What is required: Below are entries; print them exactly from the first line through the one containing "set (line := bstr".

Material for this task:
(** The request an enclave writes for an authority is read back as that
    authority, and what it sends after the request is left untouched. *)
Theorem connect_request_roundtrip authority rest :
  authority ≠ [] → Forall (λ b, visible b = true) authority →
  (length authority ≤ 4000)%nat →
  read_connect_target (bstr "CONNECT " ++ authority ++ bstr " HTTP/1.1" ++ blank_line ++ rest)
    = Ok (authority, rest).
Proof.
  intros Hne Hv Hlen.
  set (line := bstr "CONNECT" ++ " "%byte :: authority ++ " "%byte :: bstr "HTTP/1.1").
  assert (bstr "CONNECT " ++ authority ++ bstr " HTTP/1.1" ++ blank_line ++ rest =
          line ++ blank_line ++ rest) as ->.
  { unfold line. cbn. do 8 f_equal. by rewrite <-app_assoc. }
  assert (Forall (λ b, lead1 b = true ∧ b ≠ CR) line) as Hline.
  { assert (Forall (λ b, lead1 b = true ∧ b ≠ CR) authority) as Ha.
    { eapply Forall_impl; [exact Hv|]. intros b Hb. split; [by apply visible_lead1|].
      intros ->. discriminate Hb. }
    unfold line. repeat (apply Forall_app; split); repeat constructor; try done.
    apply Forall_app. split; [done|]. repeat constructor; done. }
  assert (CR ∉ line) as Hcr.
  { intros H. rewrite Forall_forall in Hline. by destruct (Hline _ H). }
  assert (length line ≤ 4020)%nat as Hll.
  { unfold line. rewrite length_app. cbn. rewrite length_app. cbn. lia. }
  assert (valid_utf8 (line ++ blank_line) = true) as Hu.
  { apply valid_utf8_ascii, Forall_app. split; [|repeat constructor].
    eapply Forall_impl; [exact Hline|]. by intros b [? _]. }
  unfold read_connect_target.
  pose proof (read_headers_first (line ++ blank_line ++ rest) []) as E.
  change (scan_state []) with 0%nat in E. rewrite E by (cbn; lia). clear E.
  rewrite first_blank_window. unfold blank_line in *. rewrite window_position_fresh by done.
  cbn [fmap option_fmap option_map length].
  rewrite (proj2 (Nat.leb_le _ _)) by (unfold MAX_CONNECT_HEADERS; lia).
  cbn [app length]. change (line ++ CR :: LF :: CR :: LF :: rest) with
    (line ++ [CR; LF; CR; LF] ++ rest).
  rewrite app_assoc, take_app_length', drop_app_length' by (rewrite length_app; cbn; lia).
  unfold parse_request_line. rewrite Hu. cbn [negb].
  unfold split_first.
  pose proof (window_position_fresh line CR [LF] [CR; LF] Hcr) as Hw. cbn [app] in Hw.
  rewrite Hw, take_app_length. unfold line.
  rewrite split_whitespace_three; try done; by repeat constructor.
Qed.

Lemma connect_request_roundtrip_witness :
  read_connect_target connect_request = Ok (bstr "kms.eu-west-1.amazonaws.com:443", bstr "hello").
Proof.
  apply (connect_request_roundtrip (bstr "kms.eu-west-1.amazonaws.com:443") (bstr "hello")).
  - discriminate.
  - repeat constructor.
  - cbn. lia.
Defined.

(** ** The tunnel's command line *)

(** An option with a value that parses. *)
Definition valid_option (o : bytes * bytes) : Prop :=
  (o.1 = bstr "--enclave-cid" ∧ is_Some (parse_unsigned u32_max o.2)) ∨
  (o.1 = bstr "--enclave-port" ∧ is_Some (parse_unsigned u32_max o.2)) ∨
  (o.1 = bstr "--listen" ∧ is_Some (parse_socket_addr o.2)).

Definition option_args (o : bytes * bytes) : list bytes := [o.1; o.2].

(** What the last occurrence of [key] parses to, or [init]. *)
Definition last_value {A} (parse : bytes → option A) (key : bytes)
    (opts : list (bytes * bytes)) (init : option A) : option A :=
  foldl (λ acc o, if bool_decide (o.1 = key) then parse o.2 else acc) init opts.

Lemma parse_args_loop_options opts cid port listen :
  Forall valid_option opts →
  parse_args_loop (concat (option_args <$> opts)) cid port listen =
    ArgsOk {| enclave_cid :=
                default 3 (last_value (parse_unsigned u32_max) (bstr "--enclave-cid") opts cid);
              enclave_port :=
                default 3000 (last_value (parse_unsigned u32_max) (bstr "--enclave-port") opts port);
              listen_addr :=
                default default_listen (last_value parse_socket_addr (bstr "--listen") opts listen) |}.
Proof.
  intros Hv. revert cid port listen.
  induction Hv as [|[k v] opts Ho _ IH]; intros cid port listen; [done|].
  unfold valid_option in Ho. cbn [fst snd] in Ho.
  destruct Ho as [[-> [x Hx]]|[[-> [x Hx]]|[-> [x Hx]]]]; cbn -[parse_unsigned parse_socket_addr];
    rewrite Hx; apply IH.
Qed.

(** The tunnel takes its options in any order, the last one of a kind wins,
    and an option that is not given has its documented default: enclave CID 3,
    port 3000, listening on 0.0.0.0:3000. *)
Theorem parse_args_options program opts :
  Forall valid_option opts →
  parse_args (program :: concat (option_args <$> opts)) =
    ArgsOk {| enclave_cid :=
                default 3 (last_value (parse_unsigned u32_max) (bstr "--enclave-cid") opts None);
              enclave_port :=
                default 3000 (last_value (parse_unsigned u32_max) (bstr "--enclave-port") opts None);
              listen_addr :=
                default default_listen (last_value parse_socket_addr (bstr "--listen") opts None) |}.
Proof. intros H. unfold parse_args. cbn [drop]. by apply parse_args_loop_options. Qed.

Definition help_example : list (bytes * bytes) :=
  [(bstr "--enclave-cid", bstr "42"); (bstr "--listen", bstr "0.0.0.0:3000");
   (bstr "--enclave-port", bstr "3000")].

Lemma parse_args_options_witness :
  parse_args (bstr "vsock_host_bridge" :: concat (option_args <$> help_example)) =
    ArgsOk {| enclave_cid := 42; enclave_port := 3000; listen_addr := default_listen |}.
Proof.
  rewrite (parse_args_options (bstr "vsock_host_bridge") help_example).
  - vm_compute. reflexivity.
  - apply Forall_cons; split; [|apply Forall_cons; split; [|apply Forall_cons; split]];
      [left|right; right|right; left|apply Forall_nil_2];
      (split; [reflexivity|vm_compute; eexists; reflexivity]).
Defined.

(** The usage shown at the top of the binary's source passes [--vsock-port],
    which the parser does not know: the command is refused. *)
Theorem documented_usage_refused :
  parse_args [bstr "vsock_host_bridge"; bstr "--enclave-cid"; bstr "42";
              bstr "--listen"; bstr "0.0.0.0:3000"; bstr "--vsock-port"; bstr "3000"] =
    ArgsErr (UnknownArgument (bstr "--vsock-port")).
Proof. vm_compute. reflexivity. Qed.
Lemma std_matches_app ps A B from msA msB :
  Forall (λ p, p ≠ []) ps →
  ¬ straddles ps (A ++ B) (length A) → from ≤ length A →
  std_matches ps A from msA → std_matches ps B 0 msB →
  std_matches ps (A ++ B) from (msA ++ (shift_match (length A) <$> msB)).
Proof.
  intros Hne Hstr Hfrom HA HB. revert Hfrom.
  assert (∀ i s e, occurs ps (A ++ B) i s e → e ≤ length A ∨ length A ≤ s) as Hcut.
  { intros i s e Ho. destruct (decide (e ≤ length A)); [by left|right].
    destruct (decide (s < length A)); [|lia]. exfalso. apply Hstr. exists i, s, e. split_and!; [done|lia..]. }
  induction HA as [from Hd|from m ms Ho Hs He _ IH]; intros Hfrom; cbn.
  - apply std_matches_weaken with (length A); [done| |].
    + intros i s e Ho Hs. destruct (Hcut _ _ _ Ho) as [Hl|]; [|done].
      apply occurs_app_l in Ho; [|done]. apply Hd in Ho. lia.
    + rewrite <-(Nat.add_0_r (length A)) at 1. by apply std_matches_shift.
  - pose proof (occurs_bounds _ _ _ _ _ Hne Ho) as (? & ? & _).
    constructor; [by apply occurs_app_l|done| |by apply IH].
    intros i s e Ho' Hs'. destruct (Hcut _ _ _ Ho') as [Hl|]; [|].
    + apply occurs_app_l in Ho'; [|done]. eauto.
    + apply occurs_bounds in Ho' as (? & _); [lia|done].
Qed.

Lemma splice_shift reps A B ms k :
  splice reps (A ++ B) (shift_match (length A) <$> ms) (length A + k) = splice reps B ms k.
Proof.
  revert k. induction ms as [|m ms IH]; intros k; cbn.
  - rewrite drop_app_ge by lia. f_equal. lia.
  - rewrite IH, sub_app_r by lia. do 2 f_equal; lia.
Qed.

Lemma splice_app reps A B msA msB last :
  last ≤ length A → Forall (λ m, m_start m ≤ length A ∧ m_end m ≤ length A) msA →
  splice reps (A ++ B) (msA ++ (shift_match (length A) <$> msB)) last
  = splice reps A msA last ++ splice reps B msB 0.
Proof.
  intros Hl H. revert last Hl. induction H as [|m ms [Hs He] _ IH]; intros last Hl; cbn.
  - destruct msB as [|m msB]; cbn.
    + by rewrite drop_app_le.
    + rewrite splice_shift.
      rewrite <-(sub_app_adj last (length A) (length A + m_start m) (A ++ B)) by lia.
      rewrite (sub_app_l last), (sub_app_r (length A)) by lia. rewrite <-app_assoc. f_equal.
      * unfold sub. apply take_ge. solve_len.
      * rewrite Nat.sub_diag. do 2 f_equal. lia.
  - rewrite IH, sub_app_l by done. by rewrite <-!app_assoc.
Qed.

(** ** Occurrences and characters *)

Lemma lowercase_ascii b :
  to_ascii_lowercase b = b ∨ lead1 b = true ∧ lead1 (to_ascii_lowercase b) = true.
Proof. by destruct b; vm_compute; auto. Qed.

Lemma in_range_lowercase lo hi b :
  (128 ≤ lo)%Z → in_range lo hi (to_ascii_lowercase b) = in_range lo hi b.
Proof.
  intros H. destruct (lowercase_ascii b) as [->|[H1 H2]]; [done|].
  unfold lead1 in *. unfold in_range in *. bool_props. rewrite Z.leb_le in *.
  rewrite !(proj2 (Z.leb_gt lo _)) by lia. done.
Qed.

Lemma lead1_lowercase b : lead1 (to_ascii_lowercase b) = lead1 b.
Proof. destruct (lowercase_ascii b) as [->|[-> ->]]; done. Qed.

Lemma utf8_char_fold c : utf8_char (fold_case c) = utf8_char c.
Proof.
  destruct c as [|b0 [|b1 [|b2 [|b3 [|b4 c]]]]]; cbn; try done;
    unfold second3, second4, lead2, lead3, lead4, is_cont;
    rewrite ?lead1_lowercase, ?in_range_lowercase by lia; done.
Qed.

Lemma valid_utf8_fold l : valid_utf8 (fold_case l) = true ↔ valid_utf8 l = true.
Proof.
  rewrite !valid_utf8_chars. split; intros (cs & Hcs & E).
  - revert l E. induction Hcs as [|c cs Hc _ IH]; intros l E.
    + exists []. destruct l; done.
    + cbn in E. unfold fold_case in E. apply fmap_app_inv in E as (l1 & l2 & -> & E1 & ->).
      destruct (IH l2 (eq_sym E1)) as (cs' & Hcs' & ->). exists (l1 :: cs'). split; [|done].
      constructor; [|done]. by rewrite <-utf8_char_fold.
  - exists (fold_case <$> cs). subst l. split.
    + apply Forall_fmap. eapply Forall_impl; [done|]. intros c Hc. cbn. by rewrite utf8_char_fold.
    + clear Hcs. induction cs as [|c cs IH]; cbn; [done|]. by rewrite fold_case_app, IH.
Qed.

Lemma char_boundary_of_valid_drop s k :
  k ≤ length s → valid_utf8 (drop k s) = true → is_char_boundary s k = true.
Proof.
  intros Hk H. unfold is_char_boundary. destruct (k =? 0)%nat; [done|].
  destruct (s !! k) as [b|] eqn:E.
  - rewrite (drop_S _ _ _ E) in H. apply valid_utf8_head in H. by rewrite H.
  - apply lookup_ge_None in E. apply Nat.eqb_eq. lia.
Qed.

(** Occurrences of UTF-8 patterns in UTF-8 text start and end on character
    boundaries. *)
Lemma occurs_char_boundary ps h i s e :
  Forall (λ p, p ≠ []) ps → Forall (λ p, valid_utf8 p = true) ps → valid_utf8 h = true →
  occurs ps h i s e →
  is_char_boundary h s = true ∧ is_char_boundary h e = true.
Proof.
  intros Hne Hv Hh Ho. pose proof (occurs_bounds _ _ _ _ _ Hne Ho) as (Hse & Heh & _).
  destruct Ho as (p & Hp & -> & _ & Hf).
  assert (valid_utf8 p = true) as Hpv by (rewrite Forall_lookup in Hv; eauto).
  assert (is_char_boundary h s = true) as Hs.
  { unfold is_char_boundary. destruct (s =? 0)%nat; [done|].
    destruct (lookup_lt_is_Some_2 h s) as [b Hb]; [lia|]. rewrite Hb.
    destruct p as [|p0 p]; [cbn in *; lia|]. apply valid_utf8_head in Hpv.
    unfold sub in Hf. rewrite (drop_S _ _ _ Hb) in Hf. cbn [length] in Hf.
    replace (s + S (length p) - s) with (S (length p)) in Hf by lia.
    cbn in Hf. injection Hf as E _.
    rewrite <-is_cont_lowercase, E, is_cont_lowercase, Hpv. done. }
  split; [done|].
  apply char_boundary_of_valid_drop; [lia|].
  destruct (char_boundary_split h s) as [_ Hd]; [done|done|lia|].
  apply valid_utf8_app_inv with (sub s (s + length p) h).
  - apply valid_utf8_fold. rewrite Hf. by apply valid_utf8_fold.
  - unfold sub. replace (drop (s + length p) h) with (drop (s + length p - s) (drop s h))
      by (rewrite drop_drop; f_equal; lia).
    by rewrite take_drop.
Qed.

Exercise response:
(** The request an enclave writes for an authority is read back as that
    authority, and what it sends after the request is left untouched. *)
Theorem connect_request_roundtrip authority rest :
  authority ≠ [] → Forall (λ b, visible b = true) authority →
  (length authority ≤ 4000)%nat →
  read_connect_target (bstr "CONNECT " ++ authority ++ bstr " HTTP/1.1" ++ blank_line ++ rest)
    = Ok (authority, rest).
Proof.
  intros Hne Hv Hlen.
  set (line := bstr "CONNECT" ++ " "%byte :: authority ++ " "%byte :: bstr "HTTP/1.1").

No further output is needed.